Third, the doctrine of “estoppel” bars states from invoking an agreement if they do so after breaching that agreement or without acting in good faith. A nation that has entered an international agreement risks sacrificing its rights under that agreement when it contradicts prior conduct that the second party has relied upon. The other members of the JCPOA and Iran strongly relied on U.S. participation. Since such U.S. participation to implement the JCPOA was explicitly terminated by Trump in 2018, the United States is estopped from asserting a right to invoke the snapback provision, which was built into both the JCPOA and Resolution 2231 on the premise that the United States would continue as a fully credentialed participant, fulfilling its obligations while entitled to exercise a right to punish Iran for violating the deal.

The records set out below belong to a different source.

(* ===== verification/Scheduler.v ===== *)
(** The scheduler of mirrors (internal/core/engine/mirror/scheduler.go): the loop
    that keeps one runner per upstream in agreement with the catalogue, the runners,
    and the pause before a dead runner is started again.

    The loop, the runners, the requests that synchronise by hand and the shutdown
    are processes of one state machine: [step] makes one of them advance by one
    atomic section of the code (a section under the mutex, one call of the
    catalogue, one operation on a channel), and a run is any sequence of steps. The
    bytes a synchronisation moves are the business of Mirror; here it is the time
    between two steps. *)
From S2P Require Import Prelude GoStr Domain Port.
Local Open Scope Z_scope.

Definition reconcileInterval : Z := 30 * second.
Definition maxRunnerBackoff : Z := 10 * minute.
Definition shouldRun (r : Remote) : bool :=
  bool_decide (rm_Mode r = ModeMirror) && rm_Enabled r && (0 <? rm_SyncInterval r).
(** [nextInterval]; [rand] answers [Int64]. *)
Definition nextInterval (jitter : Z) (rand : Z → Z) (r : Remote) : Z :=
  let base := if rm_SyncInterval r <=? 0 then minute else rm_SyncInterval r in
  if jitter <=? 0 then base else wrap64 (base + rand jitter).

(** Where a runner is: it waits for its timer; it is dying of an error; it has read
    its upstream; it synchronises; it has to give the claim back; it has left its
    loop; [done] is closed; it has forgotten its entry. *)
Inductive phase := Waiting | Dying (cause : error) | Checked (r : Remote) | Syncing (r : Remote) | Releasing (r : Remote)
| Leaving | Closed | Gone.
Record runner := mk_runner { rn_remote : Remote; rn_stopped : bool; rn_phase : phase }.
Definition rn_id (rn : runner) : Z := rm_ID (rn_remote rn).
Definition with_phase (p : phase) (rn : runner) : runner := mk_runner (rn_remote rn) (rn_stopped rn) p.
Definition stopCancel (rn : runner) : runner := mk_runner (rn_remote rn) true (rn_phase rn).
Definition is_done (rn : runner) : bool := match rn_phase rn with Closed | Gone => true | _ => false end.

(** Where the loop is; while it stops and starts runners, those that are left. *)
Inductive loop_state := NotStarted | Idle | Acting (toStop : list nat) (toStart : list Remote) | Exited.
(** Who holds the key of a synchronisation in the registry of tasks. *)
Inductive owner := Runner (i : nat) | ByHand.
#[global] Instance owner_eq_dec : EqDecision owner.
Proof. solve_decision. Defined.

Section scheduler.
  Context {D : Type} `{!RemoteStore D}.
  Context (clock : nat → Z) (tick : Z).
  (** The order in which a map is walked. *)
  Context (range : ∀ A, gmap Z A → list (Z * A)).

Record Scheduler := mk_Scheduler {
  sc_remotes : D;
  sc_ticks : nat;                 (* readings of the clock *)
  instances : list runner;        (* every runner made, by its number *)
  runners : gmap Z nat;
  deaths : gmap Z Z;
  lastDeath : gmap Z Z;
  shutdown : bool;
  notified : bool;                (* the buffer of [notify] *)
  loop : loop_state;
  claims : gmap string owner;
  reported : list error
}.
Definition set_runners m s := mk_Scheduler (sc_remotes s) (sc_ticks s) (instances s) m (deaths s) (lastDeath s) (shutdown s) (notified s) (loop s) (claims s) (reported s).
Definition set_loop l s := mk_Scheduler (sc_remotes s) (sc_ticks s) (instances s) (runners s) (deaths s) (lastDeath s) (shutdown s) (notified s) l (claims s) (reported s).
Definition set_instances l s := mk_Scheduler (sc_remotes s) (sc_ticks s) l (runners s) (deaths s) (lastDeath s) (shutdown s) (notified s) (loop s) (claims s) (reported s).
Definition set_deaths m l s := mk_Scheduler (sc_remotes s) (sc_ticks s) (instances s) (runners s) m l (shutdown s) (notified s) (loop s) (claims s) (reported s).
Definition set_remotes d s := mk_Scheduler d (sc_ticks s) (instances s) (runners s) (deaths s) (lastDeath s) (shutdown s) (notified s) (loop s) (claims s) (reported s).
Definition set_claims m s := mk_Scheduler (sc_remotes s) (sc_ticks s) (instances s) (runners s) (deaths s) (lastDeath s) (shutdown s) (notified s) (loop s) m (reported s).
Definition set_notified b s := mk_Scheduler (sc_remotes s) (sc_ticks s) (instances s) (runners s) (deaths s) (lastDeath s) (shutdown s) b (loop s) (claims s) (reported s).
Definition set_shutdown s := mk_Scheduler (sc_remotes s) (sc_ticks s) (instances s) (runners s) (deaths s) (lastDeath s) true (notified s) (loop s) (claims s) (reported s).
Definition tick_clock s := mk_Scheduler (sc_remotes s) (S (sc_ticks s)) (instances s) (runners s) (deaths s) (lastDeath s) (shutdown s) (notified s) (loop s) (claims s) (reported s).
Definition reportError e s := mk_Scheduler (sc_remotes s) (sc_ticks s) (instances s) (runners s) (deaths s) (lastDeath s) (shutdown s) (notified s) (loop s) (claims s) (reported s ++ [e]).
Definition set_runner (i : nat) (rn : runner) (s : Scheduler) : Scheduler := set_instances (<[i := rn]> (instances s)) s.

Definition NewScheduler (d : D) : Scheduler := mk_Scheduler d 0 [] ∅ ∅ ∅ false false NotStarted ∅ [].

(** [backoffLeftLocked]: [doublings] is the loop, with its early return. *)
Fixpoint doublings (n : nat) (b : Z) : Z + Z :=
  match n with
  | O => inr b
  | S n => let b := b * 2 in if maxRunnerBackoff <=? b then inl maxRunnerBackoff else doublings n b
  end.
Definition backoffLeftLocked (id : Z) (now : Z) (s : Scheduler) : Z :=
  let d := default 0 (deaths s !! id) in
  if d <=? 1 then 0
  else match doublings (Z.to_nat (d - 2)) tick with
       | inl cap => cap
       | inr b =>
           match lastDeath s !! id with
           | None => 0
           | Some last => let left := b - (now - last) in if 0 <? left then left else 0
           end
       end.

Will U.S. elections affect the imposition of sanctions?

If Trump is reelected, he will likely double down on enforcing the resurrected U.S. sanctions against Iran and follow through with secondary sanctions on states and firms that continue to trade with it. He could moderate the latter by focusing only on arms trade. But the U.S. sanctions policy will be an outlier.

What could happen to the sanctions regime if former Vice President Joe Biden wins the presidency is uncertain. Although strongly critical of Trump’s policy toward the JCPOA and Iran, Biden pledged in a CNN op-ed to “rejoin the international agreement as a starting point for follow-on negotiations. With our allies, we will work to strengthen and extend the nuclear deal’s provisions.” He also promised to “take steps to make sure U.S. sanctions do not hinder Iran’s fight against COVID-19.” It would be politically implausible with foreign leaders and legally suspect to rejoin the JCPOA while maintaining the Trump-imposed sanctions that no one else in the agreement embraces.